WORK TASK: Please filter the data below down to the lines holding the string "payload".

Items from a dataset
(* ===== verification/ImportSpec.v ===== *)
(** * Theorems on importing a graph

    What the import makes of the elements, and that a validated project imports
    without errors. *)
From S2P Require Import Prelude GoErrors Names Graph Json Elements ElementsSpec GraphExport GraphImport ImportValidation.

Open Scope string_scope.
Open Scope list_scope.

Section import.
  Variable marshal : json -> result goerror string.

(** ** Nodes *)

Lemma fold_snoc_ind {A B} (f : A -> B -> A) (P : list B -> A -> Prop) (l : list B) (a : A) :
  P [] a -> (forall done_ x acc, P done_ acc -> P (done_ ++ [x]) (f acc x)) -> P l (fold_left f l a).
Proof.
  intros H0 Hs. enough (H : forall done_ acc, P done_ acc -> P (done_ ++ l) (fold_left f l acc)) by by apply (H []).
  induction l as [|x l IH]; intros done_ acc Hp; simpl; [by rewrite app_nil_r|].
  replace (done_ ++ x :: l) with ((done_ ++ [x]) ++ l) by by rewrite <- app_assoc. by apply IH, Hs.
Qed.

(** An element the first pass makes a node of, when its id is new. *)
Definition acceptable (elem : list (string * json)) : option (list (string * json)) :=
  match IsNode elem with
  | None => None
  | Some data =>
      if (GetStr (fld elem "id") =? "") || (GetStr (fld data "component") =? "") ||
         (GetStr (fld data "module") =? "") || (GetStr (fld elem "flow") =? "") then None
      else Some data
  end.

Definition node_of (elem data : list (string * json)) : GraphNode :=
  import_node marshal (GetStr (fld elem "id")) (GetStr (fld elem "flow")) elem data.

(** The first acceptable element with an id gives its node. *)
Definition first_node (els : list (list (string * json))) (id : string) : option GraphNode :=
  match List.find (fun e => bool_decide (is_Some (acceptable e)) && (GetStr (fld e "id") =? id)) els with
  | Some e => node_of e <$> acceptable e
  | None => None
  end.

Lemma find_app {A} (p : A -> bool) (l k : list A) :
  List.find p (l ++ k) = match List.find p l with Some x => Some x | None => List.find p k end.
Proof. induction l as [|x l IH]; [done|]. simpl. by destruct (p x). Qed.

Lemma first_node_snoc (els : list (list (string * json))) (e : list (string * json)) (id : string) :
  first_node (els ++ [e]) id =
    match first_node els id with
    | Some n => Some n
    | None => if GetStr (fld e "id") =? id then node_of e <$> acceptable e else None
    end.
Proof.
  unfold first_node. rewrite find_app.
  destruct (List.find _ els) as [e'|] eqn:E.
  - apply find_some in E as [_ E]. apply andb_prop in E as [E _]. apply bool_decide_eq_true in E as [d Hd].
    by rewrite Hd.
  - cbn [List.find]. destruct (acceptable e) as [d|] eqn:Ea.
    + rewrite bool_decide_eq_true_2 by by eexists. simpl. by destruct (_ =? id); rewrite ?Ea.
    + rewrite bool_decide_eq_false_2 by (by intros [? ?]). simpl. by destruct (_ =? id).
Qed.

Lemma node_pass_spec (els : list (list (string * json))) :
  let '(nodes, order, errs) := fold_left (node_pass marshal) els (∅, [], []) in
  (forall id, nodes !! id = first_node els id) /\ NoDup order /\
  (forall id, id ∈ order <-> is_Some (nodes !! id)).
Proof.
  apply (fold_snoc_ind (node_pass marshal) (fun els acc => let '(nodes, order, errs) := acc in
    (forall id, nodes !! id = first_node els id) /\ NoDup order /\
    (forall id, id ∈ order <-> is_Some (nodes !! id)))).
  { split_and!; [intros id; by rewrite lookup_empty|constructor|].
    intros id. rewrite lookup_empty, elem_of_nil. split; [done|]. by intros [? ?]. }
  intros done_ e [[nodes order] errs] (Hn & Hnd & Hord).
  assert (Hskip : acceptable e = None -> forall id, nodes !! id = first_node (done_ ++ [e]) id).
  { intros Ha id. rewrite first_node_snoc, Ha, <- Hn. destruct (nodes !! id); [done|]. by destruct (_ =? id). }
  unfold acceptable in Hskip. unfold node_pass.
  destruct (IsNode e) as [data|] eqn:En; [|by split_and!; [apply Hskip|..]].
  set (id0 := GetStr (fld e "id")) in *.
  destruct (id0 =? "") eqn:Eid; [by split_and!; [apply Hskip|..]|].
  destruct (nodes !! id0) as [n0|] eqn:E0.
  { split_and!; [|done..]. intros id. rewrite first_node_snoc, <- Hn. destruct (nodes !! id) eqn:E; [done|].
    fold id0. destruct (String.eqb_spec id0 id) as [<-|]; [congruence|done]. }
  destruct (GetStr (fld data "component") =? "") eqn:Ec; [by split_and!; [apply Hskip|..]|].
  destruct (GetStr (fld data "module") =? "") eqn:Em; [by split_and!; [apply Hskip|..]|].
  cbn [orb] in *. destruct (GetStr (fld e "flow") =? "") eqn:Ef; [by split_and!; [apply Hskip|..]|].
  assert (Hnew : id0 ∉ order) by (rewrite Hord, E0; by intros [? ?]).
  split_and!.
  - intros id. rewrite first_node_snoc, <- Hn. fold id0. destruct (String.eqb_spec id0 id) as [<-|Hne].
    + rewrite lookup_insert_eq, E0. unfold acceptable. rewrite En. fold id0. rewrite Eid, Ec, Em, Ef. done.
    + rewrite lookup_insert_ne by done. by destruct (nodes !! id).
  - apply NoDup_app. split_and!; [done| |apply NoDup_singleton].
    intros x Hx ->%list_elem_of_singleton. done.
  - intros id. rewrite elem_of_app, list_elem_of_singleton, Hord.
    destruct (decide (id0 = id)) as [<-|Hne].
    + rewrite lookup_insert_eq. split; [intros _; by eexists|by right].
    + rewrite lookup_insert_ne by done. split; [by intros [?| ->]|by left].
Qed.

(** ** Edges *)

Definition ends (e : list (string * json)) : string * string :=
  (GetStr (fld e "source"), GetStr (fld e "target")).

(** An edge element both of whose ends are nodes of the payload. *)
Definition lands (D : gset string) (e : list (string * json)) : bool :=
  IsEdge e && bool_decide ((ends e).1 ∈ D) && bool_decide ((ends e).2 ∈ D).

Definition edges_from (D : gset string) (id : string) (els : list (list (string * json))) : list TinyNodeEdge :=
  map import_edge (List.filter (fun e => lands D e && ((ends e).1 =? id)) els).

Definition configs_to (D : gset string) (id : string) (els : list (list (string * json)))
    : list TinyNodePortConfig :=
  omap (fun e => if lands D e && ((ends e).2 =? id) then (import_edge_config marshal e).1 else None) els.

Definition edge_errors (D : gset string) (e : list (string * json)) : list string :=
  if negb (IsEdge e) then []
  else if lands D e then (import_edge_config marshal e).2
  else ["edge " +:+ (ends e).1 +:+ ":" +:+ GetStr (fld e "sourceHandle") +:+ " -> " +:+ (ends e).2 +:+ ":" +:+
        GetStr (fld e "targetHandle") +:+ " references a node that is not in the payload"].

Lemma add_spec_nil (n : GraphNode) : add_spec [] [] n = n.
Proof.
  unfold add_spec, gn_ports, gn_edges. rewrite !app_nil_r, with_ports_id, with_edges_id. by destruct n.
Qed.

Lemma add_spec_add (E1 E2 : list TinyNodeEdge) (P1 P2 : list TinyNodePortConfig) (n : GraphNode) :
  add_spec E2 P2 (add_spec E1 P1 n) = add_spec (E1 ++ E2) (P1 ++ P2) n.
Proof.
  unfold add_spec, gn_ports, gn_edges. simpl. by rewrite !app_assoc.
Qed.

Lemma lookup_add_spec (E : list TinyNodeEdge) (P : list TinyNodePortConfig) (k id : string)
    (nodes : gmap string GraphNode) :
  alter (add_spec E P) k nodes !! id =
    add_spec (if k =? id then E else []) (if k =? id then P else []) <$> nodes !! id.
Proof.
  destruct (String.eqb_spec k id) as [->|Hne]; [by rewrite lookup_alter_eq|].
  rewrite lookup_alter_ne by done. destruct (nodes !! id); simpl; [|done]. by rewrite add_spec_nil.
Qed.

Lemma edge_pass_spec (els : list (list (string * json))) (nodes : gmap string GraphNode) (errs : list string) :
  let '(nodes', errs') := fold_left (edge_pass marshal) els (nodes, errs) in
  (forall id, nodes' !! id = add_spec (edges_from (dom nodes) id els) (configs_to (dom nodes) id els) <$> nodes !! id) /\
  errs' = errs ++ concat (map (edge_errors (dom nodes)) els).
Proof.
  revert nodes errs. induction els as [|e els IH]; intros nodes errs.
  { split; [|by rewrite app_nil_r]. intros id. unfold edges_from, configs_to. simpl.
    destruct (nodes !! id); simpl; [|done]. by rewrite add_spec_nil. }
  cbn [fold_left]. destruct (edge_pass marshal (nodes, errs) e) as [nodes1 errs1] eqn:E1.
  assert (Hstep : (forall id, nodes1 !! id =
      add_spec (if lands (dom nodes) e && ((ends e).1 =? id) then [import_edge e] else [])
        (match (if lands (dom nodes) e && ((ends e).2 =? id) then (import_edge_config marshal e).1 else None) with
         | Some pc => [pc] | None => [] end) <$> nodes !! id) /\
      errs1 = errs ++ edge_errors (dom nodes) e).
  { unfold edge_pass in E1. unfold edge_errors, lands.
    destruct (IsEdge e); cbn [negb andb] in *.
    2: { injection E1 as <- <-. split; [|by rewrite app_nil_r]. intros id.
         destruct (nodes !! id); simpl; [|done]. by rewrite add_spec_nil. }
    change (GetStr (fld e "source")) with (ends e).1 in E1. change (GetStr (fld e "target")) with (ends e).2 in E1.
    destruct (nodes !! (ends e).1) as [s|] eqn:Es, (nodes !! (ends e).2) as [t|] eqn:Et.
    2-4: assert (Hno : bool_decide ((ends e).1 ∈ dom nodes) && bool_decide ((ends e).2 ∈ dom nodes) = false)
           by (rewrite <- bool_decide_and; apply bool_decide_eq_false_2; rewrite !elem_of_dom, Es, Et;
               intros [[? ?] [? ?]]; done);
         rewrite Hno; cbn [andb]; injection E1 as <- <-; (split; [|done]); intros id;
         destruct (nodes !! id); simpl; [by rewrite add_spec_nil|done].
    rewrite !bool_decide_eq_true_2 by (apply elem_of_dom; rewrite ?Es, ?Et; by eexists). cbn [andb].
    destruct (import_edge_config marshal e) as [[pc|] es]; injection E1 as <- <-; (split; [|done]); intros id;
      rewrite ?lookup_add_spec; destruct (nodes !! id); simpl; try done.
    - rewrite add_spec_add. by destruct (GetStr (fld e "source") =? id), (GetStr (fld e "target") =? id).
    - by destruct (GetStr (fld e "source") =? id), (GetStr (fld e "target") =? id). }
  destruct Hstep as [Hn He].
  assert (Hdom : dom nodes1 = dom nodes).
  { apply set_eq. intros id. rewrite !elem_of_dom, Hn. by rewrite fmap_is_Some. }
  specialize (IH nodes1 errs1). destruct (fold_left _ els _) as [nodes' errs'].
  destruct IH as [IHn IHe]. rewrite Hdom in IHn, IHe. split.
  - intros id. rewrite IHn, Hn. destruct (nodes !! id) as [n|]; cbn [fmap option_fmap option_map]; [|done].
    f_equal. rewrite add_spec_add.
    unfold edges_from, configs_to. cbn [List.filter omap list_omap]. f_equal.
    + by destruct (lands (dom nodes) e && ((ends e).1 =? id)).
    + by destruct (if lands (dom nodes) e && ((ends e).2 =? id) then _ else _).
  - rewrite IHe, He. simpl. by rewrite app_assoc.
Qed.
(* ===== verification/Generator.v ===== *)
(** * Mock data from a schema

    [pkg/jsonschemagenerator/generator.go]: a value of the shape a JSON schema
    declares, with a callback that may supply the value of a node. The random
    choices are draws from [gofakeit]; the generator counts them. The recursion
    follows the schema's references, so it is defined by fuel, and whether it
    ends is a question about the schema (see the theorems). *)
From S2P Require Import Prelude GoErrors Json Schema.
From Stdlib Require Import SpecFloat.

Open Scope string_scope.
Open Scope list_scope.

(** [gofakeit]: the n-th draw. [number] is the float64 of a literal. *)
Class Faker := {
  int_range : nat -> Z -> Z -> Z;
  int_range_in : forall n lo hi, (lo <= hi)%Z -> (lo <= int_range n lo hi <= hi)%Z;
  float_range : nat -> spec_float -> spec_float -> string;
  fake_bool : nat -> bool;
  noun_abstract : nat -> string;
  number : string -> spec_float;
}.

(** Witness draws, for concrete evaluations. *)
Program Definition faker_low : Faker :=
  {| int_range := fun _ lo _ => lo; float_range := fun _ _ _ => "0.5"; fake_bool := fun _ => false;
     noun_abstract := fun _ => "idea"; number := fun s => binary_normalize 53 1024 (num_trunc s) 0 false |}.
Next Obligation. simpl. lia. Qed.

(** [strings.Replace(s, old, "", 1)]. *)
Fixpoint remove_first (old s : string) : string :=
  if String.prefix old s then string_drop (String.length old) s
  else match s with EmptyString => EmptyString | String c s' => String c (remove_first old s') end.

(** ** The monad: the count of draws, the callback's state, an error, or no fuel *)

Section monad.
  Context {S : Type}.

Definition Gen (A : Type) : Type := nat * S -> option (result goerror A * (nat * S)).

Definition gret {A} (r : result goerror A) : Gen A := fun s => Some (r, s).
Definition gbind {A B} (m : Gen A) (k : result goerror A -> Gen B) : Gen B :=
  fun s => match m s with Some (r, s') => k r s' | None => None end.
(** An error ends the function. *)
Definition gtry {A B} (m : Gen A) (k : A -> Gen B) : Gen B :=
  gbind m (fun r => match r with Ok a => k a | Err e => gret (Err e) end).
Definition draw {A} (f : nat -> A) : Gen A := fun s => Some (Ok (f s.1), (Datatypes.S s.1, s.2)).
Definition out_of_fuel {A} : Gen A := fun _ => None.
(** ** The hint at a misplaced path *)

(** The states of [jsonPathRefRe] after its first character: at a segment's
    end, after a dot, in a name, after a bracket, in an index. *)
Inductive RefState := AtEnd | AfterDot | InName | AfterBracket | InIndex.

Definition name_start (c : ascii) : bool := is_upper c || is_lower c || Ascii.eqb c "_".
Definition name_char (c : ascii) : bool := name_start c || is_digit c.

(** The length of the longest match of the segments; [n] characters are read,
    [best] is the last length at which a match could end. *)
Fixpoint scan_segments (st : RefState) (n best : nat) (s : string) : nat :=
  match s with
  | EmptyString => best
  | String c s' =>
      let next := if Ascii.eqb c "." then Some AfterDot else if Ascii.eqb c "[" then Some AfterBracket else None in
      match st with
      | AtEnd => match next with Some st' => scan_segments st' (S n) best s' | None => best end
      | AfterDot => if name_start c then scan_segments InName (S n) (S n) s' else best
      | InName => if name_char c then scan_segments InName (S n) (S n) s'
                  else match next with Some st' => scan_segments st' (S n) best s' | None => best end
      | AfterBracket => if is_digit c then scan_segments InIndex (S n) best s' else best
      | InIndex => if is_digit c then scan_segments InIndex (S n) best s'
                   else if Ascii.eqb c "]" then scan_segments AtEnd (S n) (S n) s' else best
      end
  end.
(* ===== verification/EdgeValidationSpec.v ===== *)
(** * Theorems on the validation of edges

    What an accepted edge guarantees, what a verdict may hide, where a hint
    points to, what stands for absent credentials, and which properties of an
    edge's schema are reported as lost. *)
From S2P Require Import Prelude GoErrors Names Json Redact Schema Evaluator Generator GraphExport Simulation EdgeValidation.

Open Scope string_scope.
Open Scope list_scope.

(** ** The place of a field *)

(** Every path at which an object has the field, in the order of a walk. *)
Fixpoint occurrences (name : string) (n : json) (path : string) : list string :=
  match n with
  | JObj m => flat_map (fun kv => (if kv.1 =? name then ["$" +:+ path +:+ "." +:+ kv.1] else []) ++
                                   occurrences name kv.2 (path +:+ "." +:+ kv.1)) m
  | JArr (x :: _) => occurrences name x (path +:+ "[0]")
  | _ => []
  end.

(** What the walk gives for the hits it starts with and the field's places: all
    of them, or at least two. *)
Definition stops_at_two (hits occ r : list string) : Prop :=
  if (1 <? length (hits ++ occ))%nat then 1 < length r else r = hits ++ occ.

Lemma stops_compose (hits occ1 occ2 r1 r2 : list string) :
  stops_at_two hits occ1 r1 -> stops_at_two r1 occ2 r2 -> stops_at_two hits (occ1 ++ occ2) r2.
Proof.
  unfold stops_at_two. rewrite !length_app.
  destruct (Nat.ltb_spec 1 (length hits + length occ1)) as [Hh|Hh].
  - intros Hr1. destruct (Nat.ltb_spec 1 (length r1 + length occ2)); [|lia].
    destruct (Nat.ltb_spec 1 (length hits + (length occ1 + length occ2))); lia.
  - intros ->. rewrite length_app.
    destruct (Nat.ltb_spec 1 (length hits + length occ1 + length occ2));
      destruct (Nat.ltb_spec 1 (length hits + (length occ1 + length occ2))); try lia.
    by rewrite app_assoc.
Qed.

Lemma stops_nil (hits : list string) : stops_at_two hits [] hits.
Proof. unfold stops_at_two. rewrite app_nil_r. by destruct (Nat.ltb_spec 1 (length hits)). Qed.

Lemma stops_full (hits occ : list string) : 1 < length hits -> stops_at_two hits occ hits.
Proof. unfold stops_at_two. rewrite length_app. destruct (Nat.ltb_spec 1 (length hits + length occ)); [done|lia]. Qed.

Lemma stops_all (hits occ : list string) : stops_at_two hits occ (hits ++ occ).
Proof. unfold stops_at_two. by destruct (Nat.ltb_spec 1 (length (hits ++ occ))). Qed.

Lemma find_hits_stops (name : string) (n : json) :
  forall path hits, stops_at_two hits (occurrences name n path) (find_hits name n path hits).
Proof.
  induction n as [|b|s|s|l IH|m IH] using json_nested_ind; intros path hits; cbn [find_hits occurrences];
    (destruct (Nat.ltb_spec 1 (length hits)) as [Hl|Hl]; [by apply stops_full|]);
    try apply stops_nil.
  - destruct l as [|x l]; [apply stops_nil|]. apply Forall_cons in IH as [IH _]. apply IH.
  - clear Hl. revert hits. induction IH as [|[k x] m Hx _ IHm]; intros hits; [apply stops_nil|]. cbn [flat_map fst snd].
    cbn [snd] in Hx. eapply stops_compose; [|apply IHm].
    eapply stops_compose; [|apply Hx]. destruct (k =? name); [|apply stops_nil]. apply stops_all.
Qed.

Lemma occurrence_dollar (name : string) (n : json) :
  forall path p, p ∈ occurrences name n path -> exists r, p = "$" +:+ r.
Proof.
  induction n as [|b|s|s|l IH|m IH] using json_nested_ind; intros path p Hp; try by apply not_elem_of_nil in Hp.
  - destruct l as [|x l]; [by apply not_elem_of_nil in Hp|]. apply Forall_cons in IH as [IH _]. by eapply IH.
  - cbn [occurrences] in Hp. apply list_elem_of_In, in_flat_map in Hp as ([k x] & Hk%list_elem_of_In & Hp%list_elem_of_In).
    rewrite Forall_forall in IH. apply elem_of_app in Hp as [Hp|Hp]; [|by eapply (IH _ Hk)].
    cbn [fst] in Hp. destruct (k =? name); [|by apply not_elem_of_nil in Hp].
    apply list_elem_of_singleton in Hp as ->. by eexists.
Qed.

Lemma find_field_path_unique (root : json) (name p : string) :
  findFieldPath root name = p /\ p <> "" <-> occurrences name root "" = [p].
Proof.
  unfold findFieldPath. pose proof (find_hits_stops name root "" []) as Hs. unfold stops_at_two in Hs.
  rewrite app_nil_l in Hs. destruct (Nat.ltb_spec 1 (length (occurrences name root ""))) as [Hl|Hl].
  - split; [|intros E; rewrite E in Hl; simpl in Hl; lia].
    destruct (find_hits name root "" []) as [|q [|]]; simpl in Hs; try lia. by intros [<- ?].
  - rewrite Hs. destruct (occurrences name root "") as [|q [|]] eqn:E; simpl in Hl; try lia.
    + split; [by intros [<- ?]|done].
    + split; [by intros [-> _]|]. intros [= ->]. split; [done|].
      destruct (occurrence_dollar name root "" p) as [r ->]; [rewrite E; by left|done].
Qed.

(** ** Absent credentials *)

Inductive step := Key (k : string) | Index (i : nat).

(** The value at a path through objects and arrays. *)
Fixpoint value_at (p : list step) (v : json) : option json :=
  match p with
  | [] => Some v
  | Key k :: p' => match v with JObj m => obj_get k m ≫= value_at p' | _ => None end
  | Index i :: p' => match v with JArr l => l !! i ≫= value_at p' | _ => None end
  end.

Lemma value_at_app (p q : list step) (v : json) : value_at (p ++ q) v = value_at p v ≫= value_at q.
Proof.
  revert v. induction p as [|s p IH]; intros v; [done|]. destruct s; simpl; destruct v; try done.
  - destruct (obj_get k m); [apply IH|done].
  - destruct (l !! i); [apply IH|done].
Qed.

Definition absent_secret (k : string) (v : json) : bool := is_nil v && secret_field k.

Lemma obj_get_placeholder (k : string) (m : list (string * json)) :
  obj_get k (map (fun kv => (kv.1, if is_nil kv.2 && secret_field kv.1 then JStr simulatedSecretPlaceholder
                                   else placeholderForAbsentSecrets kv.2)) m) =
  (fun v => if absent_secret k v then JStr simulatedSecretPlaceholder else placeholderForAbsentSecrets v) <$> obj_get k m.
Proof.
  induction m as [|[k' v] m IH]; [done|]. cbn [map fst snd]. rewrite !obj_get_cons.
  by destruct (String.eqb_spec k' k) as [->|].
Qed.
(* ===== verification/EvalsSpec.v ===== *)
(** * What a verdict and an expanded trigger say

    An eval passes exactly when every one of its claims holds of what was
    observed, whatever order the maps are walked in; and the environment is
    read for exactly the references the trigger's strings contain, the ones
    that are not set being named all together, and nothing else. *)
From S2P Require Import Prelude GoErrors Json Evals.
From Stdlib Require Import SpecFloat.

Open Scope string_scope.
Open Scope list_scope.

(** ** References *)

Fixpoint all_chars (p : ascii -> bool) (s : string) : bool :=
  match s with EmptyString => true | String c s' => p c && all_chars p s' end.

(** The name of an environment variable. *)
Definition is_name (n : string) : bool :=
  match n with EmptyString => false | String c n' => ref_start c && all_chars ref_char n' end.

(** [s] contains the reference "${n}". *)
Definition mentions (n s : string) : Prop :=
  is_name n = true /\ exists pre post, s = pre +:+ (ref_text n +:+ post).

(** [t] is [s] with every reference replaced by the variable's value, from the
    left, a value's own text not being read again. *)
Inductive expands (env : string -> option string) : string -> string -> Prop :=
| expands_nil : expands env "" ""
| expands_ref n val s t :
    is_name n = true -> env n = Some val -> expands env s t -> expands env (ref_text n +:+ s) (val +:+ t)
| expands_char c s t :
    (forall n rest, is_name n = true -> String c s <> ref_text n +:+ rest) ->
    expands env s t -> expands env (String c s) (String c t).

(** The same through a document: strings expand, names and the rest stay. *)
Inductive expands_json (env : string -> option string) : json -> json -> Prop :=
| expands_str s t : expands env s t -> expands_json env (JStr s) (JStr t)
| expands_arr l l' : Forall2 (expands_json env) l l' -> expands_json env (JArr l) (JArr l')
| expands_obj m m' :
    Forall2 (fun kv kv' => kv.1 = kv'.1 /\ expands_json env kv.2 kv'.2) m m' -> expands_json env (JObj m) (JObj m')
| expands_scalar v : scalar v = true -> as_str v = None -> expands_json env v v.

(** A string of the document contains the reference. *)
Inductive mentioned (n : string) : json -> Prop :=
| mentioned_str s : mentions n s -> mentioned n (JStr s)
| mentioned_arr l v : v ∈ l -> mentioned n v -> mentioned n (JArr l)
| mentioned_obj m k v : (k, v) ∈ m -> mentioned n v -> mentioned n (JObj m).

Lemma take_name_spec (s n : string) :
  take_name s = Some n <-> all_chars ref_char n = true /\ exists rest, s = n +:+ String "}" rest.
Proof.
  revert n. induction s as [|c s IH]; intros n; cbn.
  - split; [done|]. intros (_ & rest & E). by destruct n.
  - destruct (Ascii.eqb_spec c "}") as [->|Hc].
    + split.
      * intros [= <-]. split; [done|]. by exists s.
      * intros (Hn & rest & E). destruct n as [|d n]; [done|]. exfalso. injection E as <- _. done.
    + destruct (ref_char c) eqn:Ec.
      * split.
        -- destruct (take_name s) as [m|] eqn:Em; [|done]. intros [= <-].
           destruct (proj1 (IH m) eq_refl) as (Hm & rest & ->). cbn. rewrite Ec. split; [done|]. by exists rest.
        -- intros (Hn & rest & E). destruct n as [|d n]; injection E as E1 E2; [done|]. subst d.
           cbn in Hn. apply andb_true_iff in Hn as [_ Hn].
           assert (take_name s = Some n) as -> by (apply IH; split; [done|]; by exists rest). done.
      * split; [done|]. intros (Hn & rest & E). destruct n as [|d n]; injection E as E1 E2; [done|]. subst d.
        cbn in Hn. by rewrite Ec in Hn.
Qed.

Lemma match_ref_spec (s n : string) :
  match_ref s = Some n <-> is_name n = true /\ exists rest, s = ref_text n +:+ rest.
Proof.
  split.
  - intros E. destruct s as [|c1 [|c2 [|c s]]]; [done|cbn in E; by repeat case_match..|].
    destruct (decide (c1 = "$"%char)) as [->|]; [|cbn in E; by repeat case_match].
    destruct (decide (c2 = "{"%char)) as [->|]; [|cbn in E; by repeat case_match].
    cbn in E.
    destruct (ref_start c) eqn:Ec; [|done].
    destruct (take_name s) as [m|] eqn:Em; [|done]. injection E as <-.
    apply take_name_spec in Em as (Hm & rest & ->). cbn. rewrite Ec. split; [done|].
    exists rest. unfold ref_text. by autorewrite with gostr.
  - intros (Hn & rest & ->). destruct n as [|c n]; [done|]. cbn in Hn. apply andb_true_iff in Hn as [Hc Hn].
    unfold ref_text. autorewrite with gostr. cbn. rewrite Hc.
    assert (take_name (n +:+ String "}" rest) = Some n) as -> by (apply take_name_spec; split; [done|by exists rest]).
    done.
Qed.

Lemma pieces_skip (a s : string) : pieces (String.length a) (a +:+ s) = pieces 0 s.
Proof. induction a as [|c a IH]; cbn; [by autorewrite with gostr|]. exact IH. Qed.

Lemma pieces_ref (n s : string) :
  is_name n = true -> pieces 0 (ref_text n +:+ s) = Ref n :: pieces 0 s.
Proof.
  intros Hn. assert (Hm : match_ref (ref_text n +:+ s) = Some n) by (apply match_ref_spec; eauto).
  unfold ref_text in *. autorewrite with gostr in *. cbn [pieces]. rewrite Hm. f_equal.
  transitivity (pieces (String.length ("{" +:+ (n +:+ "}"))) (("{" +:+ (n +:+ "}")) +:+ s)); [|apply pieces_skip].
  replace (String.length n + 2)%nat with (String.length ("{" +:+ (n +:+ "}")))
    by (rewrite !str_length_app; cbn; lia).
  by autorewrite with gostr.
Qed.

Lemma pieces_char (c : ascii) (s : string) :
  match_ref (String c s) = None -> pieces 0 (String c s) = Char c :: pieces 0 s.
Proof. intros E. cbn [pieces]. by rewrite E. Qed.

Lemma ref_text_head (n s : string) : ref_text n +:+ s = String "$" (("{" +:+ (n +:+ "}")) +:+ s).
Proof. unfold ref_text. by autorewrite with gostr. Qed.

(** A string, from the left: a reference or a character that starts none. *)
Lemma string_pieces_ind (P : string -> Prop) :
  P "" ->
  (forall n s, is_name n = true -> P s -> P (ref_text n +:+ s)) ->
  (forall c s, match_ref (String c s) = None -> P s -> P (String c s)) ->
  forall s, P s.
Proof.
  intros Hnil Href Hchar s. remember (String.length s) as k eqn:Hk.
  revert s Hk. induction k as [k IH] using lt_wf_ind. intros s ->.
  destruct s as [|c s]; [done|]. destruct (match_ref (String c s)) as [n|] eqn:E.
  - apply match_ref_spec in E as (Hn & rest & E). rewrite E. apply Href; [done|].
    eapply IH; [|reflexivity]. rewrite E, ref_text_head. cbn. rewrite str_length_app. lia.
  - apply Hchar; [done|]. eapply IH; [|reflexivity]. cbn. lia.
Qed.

TASK RESULT:
(** An edge element both of whose ends are nodes of the payload. *)
        GetStr (fld e "targetHandle") +:+ " references a node that is not in the payload"].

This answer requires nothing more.